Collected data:

(** What an account is paid: never more than it asked or is owed, and never more
    than its share of what the pool can release. *)
Lemma payable_spec c b asked now : wf_claim c b now -> 0 <= asked -> exists e v,
  earned_yield c b = Ok e /\ payable c b asked = Ok (deposited_quid c + e, v) /\
  0 <= e <= yield_pool b /\ 0 <= v <= asked /\ v <= deposited_quid c + e /\
  v <= withdrawable b /\
  v * (total_deposits b + yield_pool b) <= (deposited_quid c + e) * withdrawable b.
Proof.
  intros [] Ha. change (imax u64) with 18446744073709551615 in *.
  destruct (wp_elim _ _ (earned_bound c b ltac:(lia) ltac:(lia) ltac:(unfold_ints; lia)
    ltac:(unfold_ints; lia) ltac:(lia))) as (e & He & Heb).
  unfold payable. rewrite He. cbn [bind]. cbv zeta.
  rewrite (sat_id u64 (deposited_quid c + e)), (sat_id u64 (total_deposits b + yield_pool b))
    by (unfold_ints; lia).
  assert (Hw : 0 <= withdrawable b <= total_deposits b + yield_pool b)
    by (unfold withdrawable, sat, u64; cbn [imin imax]; lia).
  set (F := withdrawable b) in *. set (B := total_deposits b + yield_pool b) in *.
  set (M := deposited_quid c + e) in *. assert (HM : 0 <= M <= B) by lia.
  rewrite sat_id by (unfold_ints; nia).
  exists e. eexists. split; [done|]. split; [reflexivity|].
  destruct (Z.ltb_spec 0 B); [|assert (M = 0 /\ F = 0) as [-> ->] by lia; lia].
  assert (Hd : 0 <= M * F / B <= F).
  { rewrite Z.mul_comm. apply mul_div_le; lia. }
  pose proof (Z.mul_div_le (M * F) B ltac:(lia)). change (imax u64) with 18446744073709551615.
  set (q := M * F / B) in *. fold M. split_and!; try lia.
  transitivity (q * B); [apply Z.mul_le_mono_nonneg_r; lia|lia].
Qed.

Lemma withdrawable_solvent b v : 0 <= total_deposits b -> 0 <= yield_pool b ->
  total_deposits b + yield_pool b <= imax u64 -> 0 <= max_liability b -> 0 <= paper_in_transit b ->
  v <= withdrawable b -> max_liability b + paper_in_transit b <= total_deposits b + yield_pool b ->
  max_liability b + paper_in_transit b <= total_deposits b + yield_pool b - v.
Proof. unfold withdrawable, sat, u64. cbn [imin imax]. lia. Qed.
Definition FX_USD_ACCOUNT_MAP : list (string * string) := [
  ("AED", "G6fveTAErHAQNvbVwMJrjgVzEshKLp6ir2aReLHmKpFD");
  ("AFN", "6DuZwTW6A4wtsQexVQGn4RSDd7uNAMEX3i6d1yH9bjVQ");
  ("AOA", "BvQwg9ehyx8vYLpsVvq1q5ha2Yn4uizCKwjgYe4GWSU1");
  ("ARS", "63QuVDExAKfPe2S13FyZAZvyYgjrQFQFEVD61emMHLaj");
  ("AWG", "y4FHqXihsEEbYCF8NS24JELBhchwQhxhkJAKNfjmqPh");
  ("BBD", "7twMk7EL7osSXGEoeCVxc6Ed91aYL9hPAw9YmUxgy36T");
  ("BDT", "HjMR5e4jpgPGrdYUjpBSXacsQ5jFRdaoA6YwqGUTzjn4");
  ("BGN", "2ucZkLL4gtKrDzKyT1tvZTePQNCc7oxrkkZ3xZXerQu4");
  ("BHD", "FFvr43H2zyYRrdnd89WPC55P4PU1LihLuR2MDdJHRWjh");
  ("BMD", "H6hiWcjnZR8rsgJ2xBhiAuukoG5swsi7E9MUcbvCpfkt");
  ("BRL", "nBWiPMtkBwntztmjV3mwWAwHEY5K4VtQ9niiMkKKjXA");
  ("BSD", "J1x5sm7BAh59MfR8jojZ3Zt7yGXay4dmMBTunamMAJsz");
  ("BWP", "3t554C6KwH8B5ux1SfepVbYonpxNnoqT95HrKJpzLSQJ");
  ("BZD", "6ygar8mm5DZsemfD8PJqpnd3kjpE3bppHGCjRwUJChvG");
  ("CAD", "Vy9fodPDPBx3Wjb93KnbawwtUMr5F6cG4nu7SqX4RZK");
  ("CHF", "2ZqJFpxWzbu39KHRq95L8q9jRzi31a4NWcpDfZy5eUjb");
  ("CLP", "GruNktZeF8Lv2TsHN65QMZFQkxKKgcGCrWVXuJXoFfEm");
  ("CNH", "CBh4vU47hYJPDL7gAQLWiQdy6UYAR5z5k2JEvuyZXqYt");
  ("CNY", "AZWcqqxgMxLiMQfyWGU47nJyB2LoTrRVBtMnaLc7cm95");
  ("COP", "D2yhJgFdbFbaYxE6DbaqKqZkYgXgr7TSQeXd8vQA3DRj");
  ("CRC", "9TCFiV6FZtyjY6bReK7aThP3DmJ37jCfsu16zJgU7cW6");
  ("CUP", "Dw2LQ3Q8bZYXDYZ7WM4FTHitfzDfufzziyJtG4Ru5yJi");
  ("CVE", "8Jg2x87eQtukFBEFH663pKupwPikowgqxXHPQYyFj12C");
  ("CZK", "7SB1mPw2NCkae8kqvrwNQueFbPp875GPKMcNfhcPXEtV");
  ("DJF", "5jPQxZAeNgst9b8Hxxnq93n7m1RgCvejiCKdwRRhUmy2");
  ("DKK", "CE1vkPzKRd2wFz8tnstCSqerAzzHpi1RohgV69JJBwRg");
  ("DOP", "7aG2J6dJoTtMrp9p7osDFHhXzJ7884YcLLUJ2DF3Zv6c");
  ("DZD", "8oC2eqPusLmgoEhQhMGnuKttqE8vj83ymRtgmrk1GsmV");
  ("EGP", "C9Zqoox8CnvBRKSKRMA2dQzNhwF7BRG7hUdNNkcTAKw8");
  ("GEL", "BEcDzY311BbVKsjnpyDKP87cBssEWaxAc91HszpmZ5TS");
  ("GHS", "5y8qkBU8zZ4fwu1sNG17khD9y6FNUWKXBkQ3JVngsjW3");
  ("GNF", "HN7SbTua8hYzQNbyN4SNKjEjEeVogGp1ExHZUWHQdG4c");
  ("GTQ", "5UYbzrEjvvWqGiTsSnZSW6tmKKJw8A76VcQpvwneu6WX");
  ("GYD", "8kp4nKyyb4GLs8cq1jDrw139B6QUfjgpdg8w2YgF9vPr");
  ("HKD", "FZ7ozvwdrUSh9j3gm53bbosigcuzAK9iGU4nruhS5i77");
  ("HNL", "EsyJwuibN6ZSM2YPfvm1Qv9ErtD1pqhcHu3uuq8rMEqg");
  ("HRK", "FAvF6XJLfZL4sEcHi4jbJAKLM7ofnL9KMxMzFdNaJEf4");
  ("HTG", "77bNjrLExweu474ncX9WjR5DTYyXwP5ZNau4oYxYqV8C");
  ("HUF", "GTVoQknT2upsMJmyUGhQuEdjpWsfV6zrm8T3LphQYck9");
  ("IDR", "HFJeS2anCyazSEqhte8zpm7GiATXE2khVRP3GAGU9BG7");
  ("ILS", "Froq79mU1i7to9vZKbfPtzdHoFg8WiZveNrCr8HfSH9j");
  ("INR", "7WuwYK2AzuhN2xZL9EZvUmgstWFLJcx54kHnZcK4quCn");
  ("IQD", "4saEyDnphdh6YVQ64Yt3KNjU3j8evxsGpVUxqKYLGWPj");
  ("ISK", "6MYXorFNfSrrEyvYGzdetYw7SLtzctEyCwGUgVpHTZn1");
  ("JMD", "HKaLNBaaacAB3zTdvHm49z3eEvA9HtWixHF6vcCX2uq7");
  ("JOD", "AJjwD75MDYj2onvEtmdwyoaaAZKXUKT4hB46sjmHpX4b");
  ("JPY", "AMpTDXYcq8WaDR4FG8JW239vuwzAGqeS4fJSqGZi9V2P");
  ("KES", "HHDze4wAkzJDT6vxuoKU1sjCEUeuUbmssR9vY1nBHLky");
  ("KRW", "6XEGST96g6mU1DBDrpTrN7J2HyHVDXAgWtd7FbVDuFA1");
  ("KWD", "43gJcfZukWT1WF935GeJY6shiAiYh2wRRgDirE7HeuWC");
  ("KZT", "ngfZuNBhKkziWfuke2UdZUZEy4J6E5ZiYQrFQM5A4TT");
  ("LAK", "GttJr6BFVTfKREkMLv18iLSpZ9ruq9rjLD84K5FfG9Pb");
  ("LKR", "7cbHCu5WrBartBjBigCU3aFJ1sTTjzEwR2QkdruJgvR5");
  ("LRD", "FwAyrbxbb2FsY7qxywwF9pccGRa57YmuAGD1Cg2DfxGZ");
  ("LYD", "61fN1jwSktnnQCMVTRHGGVGLkgthQGvGxsLxfmMKEJL1");
  ("MAD", "9nKWnjTDEno9NZd5ezz8hCHTn3A3AoDEBA4QSr96FqnW");
  ("MDL", "3zpPk9UJCadzST4xTiR5LNKNEshiceWD8rddZgTmnZDr");
  ("MUR", "nNWtRLeE6qgtVuDr2bpgtEq3oki465wRu8Wq9zj7ED1");
  ("MWK", "71VbzrWj5dxvhQr6wAQGJa9zjrg6j3kv4CHwUsJqUf8U");
  ("MXN", "8SFnFrqM9b67n4UziDAcs9D5LwGc1X4bc8zF4g5BG1Ux");
  ("MYR", "DL7C7XFJNPpYaeoeJ3fnVM2F5PkZWQUC96JkeoMEoaG5");
  ("MZN", "GzZWg1L18wy6EQcN68cg5EriJmyicSiqjfwD7d2syoPc");
  ("NGN", "4BUjZRThYpFYfrEPK4nN1SUMgy5NkGYoweSKEMqz3yrg");
  ("NIO", "3jQsrqY8GLTLVY1XyVmpj4HPRzfDmACCABYEykF24Qfu");
  ("NOK", "Dw4EWbwEFZcqJMqMoqbqqo4FyRU8mH7JAhBcPEBEFZ1r");
  ("NPR", "2b5RvVP9Wna4uazM9hPfhaua3dHNhBP2Los3o82pMzVg");
  ("OMR", "8EVwpfkP9hsiCraL8ofTy1iniAKJoPdgwxXpUCVULwPL");
  ("PAB", "31KsFfpcVvSwHnp5oJ4pAjy1BuJY11UZ8zfEoQJfYB5z");
  ("PEN", "ASCzhfuPvgMoKiEkLDzFJesZtiK5pM6Rk7nAxZkaZg3");
  ("PGK", "13x7oRd4w1nX1EvyZjh8gG2QNaenv55YbN6RLfFs8QJs");
  ("PHP", "H768cagbB4LB1gck3B52HEJfwqckHKaVg5FEn2kEFyos");
  ("PKR", "AnnbN4NgzVTDYDxYcNkqffYFF76W4EZh3VRWAwdMCPZ8");
  ("PLN", "EoqQQR6dQ7jMrKoRmaJ3Zzmns7n3Zq9P4cAD7fLSKod7");
  ("QAR", "A5LUcBJz4ACKL2ka8mAhtZmfcqHB6nzxPm4WHHeMuLYE");
  ("RON", "8Yf8jZDDAeRD3VKihrSPwxiPBmGLnR7ZJn4RoPPHDHDg");
  ("RSD", "BNTUQVyT4h4c5R1WA3Lv4xfLrLsBkAodstNwVeEmXqu3");
  ("RUB", "AXbsr6xu9QABXNLHZNbVh2tRBbQgTFH8Saog1t6RV3Y8");
  ("RWF", "HzqWHzq8HScSFe555eM7A8TzuDiT7KVJSoo9aKRwG5oq");
  ("SAR", "FuB4MRmqG8qUdca7W9Smtdoyy6VvoMd358fqm4xnAS8R");
  ("SDG", "HWZQ4uZ5Xfx2CbncxgLxZK95zQqAPF2JKnnPZhp6JNRd");
  ("SEK", "E4Xy2b51cWfHkSJ4TF5Atzk6f3brtNvtVoXrwHiEq68D");
  ("SGD", "9CcDaoEeBHHcFxRosnWu4RunqZPHceYSqWnNVVf8yMaU");
  ("SLL", "A9Z8CQKkmyGECLyLmVU6XppjJD4xDUBoB5Nt7TKMPdid");
  ("SOS", "2Lau7wuf79femfroDFWJpHcFNEQzH1iT2iRh4N9E2gX7");
  ("STD", "4c4pG37NQxJpgHAWmHWfEsyp34GhAAfhiUZTBxwChWu3");
  ("THB", "EsTPhNChiA5HPFgZAukw3QyAHKG8dAgj1SXDRcCrhqEH");
  ("TND", "8K68a4qbzKCuZtDGzrQYfBApX4WArEFRYQ47GuacvCen");
  ("TRY", "5LPi11NKFgrpMu7iaxXXYuVCsezqYkEmJGP5n3f7w85F");
  ("TWD", "7SPJB581S7e8BEpUUFCarYC8kta5nSBSYSkAtbSKts8K");
  ("TZS", "rAQaRVJHMqZLbMK7qVaas1F59kxh48DoVUf7wYYdBfG");
  ("UAH", "73HbEB5oZZfspHYCzQDtyjWU9pdJWiwMZFcXdNPzMZ9y");
  ("UGX", "HPEQmZ2uehVYBVwmqKCHn9KwBffEn5T6G8dMKaZKSChw");
  ("UYU", "EUhf99nFbpphRp3hgpSAjpoxwkoQkL4sozYJJScKASmp");
  ("UZS", "FLmqSqETZTEJ1WUNxVBHGi44P1ZiQ9JF4eHNaWWXSvkW");
  ("VES", "2vNeNFNifpR6itFPREzVAZ5wnkhW2UezY13mSnSQypsd");
  ("VND", "5bK7uNQTzbH7CnkufvyJVVEFgsAGsv8Y8a58wPLeHr6U");
  ("VUV", "BQFBxvHoaznTvcsXwF3g6BfrcfzV1GY63FcipPkSZYGy");
  ("XOF", "7Rh7Lfpr8XF5pWZk4mAHWBoSojEZdTPdWsdeuMkX8PRu");
  ("YER", "E1nPsh9gW5m3KhYKQc5UanhFqnWocKSoyR8S3nWMHkuZ");
  ("ZAR", "6uNmE6c8aXB47nE9YvUebyxDpArRmnNTaEoqxA1URtSR");
  ("ZMW", "Gwdo8kwkfV92xVaSMeyuPvTH7SiBx6kwTRpcXwXPgrAM")]%string.

Definition COMMODITIES_HEX_MAP : list (string * string) := [
  ("BRENTF6", "0x14cc780e57246819f68589d9646f507e70b637d14ac0dff2d384cfbc792a0256");
  ("BRENTZ5", "0x7e990daa483e54a9a2b25ed3312285c867a049b5b3c84d27fe8c2ad9e0d24c57");
  ("UKOIL", "0x27f0d5e09a830083e5491795cac9ca521399c8f7fd56240d09484b14e614d57a");
  ("USOIL", "0x925ca92ff005ae943c158e3563f59698ce7e75c5a8c8dd43303a0a154887b3e6");
  ("WTIF6", "0x0f402711648215fd68b3ac1deafc9f7edd072d59fbfd0ac720c723d048e64908");
  ("WTIZ5", "0x0c62848c8afee091f2c132eef944e3075c6de476129efc872a4202d81ca34f99")]%string.

Definition METALS_HEX_MAP : list (string * string) := [
  ("XAG", "0xf2fb02c32b055c805e7238d628e5e9dadef274376114eb1f012337cabe93871e");
  ("XAU", "0x765d2ba906dbc32ca17cc11f5310a89e9ee1f6420508c63861f2f8ba4ee34bb2");
  ("XPD", "0x80367e9664197f37d89a07a804dffd2101c479c7c4e8490501bc9d9e1e7f9021");
  ("XPT", "0x398e4bbc7cbf89d6648c21e08019d878967677753b3096799595c78f805a34e5")]%string.

Definition COMMODITIES_ACCOUNT_MAP : list (string * string) := [
  ("BRENTF6", "A9x3QCFRFZUrkTXzzsEv1jREx1U7RqieE7yfi5a2MBqR");
  ("BRENTZ5", "CPHr8dZ1V6YvwnB9i6zLAWzZKUNMmYN5Ti915HQY721Y");
  ("UKOIL", "2w9jhzYm9puy47VTNUpAhpVdSZyGSQUq7u7JVmJJ7TVc");
  ("USOIL", "4LPPjSGx5s3fvANM78zVhVFhEUQSJGHc1PUFKRjR76sX");
  ("WTIF6", "4rriGpoRbLXkk7nJBxUCnBT474faTW9q8ACWW2v1Tdif");
  ("WTIZ5", "3MBVC4DW1KsJcH1CB61XNHMo7CPkKW21gFNUku1sJ33q")]%string.

Definition METALS_ACCOUNT_MAP : list (string * string) := [
  ("XAG", "H9JxsWwtDZxjSL6m7cdCVsWibj3JBMD9sxqLjadoZnot");
  ("XAU", "2uPQGpm8X4ZkxMHxrAW1QuhXcse1AHEgPih6Xp9NuEWW");
  ("XPD", "FBy4Q8ezfPhUpz9T7dHDMvq99xo843EUjmW9j7HdSubw");
  ("XPT", "3cqhrj49qGbSfvaWCRCsTE9314NUKuUwM1REkiS2dRKe")]%string.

WHAT THE TASK ASKS: Up to and including the line with "Lemma payable_spec c", print every line of the records from the start.

TASK SOLUTION:
(** What an account is paid: never more than it asked or is owed, and never more
    than its share of what the pool can release. *)
Lemma payable_spec c b asked now : wf_claim c b now -> 0 <= asked -> exists e v,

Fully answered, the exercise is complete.